■ REQUIRED ACTION ■
The expected output is an exact restatement of all the records.

■ RAW DATA ■
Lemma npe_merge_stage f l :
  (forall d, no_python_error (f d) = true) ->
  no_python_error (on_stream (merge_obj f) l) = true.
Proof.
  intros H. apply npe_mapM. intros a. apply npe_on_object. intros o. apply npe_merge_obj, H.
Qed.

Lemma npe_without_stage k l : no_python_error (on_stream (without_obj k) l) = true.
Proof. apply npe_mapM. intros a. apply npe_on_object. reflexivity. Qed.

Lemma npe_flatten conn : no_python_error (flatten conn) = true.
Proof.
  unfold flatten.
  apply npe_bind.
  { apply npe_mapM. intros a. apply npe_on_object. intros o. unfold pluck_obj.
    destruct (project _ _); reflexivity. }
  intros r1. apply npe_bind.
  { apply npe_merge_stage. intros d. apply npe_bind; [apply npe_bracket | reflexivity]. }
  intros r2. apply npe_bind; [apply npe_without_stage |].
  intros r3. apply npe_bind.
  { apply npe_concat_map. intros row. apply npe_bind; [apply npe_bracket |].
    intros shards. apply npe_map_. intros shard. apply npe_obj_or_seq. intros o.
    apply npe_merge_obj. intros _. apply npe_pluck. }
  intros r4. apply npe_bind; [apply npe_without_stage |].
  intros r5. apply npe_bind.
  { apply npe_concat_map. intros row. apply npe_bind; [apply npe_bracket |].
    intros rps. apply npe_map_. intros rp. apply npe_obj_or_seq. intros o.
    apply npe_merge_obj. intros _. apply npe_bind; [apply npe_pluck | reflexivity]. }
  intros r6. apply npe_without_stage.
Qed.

■ RESULT OF THE TASK ■
Lemma npe_merge_stage f l :
  (forall d, no_python_error (f d) = true) ->
  no_python_error (on_stream (merge_obj f) l) = true.
Proof.
  intros H. apply npe_mapM. intros a. apply npe_on_object. intros o. apply npe_merge_obj, H.
Qed.

Lemma npe_without_stage k l : no_python_error (on_stream (without_obj k) l) = true.
Proof. apply npe_mapM. intros a. apply npe_on_object. reflexivity. Qed.

Lemma npe_flatten conn : no_python_error (flatten conn) = true.
Proof.
  unfold flatten.
  apply npe_bind.
  { apply npe_mapM. intros a. apply npe_on_object. intros o. unfold pluck_obj.
    destruct (project _ _); reflexivity. }
  intros r1. apply npe_bind.
  { apply npe_merge_stage. intros d. apply npe_bind; [apply npe_bracket | reflexivity]. }
  intros r2. apply npe_bind; [apply npe_without_stage |].
  intros r3. apply npe_bind.
  { apply npe_concat_map. intros row. apply npe_bind; [apply npe_bracket |].
    intros shards. apply npe_map_. intros shard. apply npe_obj_or_seq. intros o.
    apply npe_merge_obj. intros _. apply npe_pluck. }
  intros r4. apply npe_bind; [apply npe_without_stage |].
  intros r5. apply npe_bind.
  { apply npe_concat_map. intros row. apply npe_bind; [apply npe_bracket |].
    intros rps. apply npe_map_. intros rp. apply npe_obj_or_seq. intros o.
    apply npe_merge_obj. intros _. apply npe_bind; [apply npe_pluck | reflexivity]. }
  intros r6. apply npe_without_stage.
Qed.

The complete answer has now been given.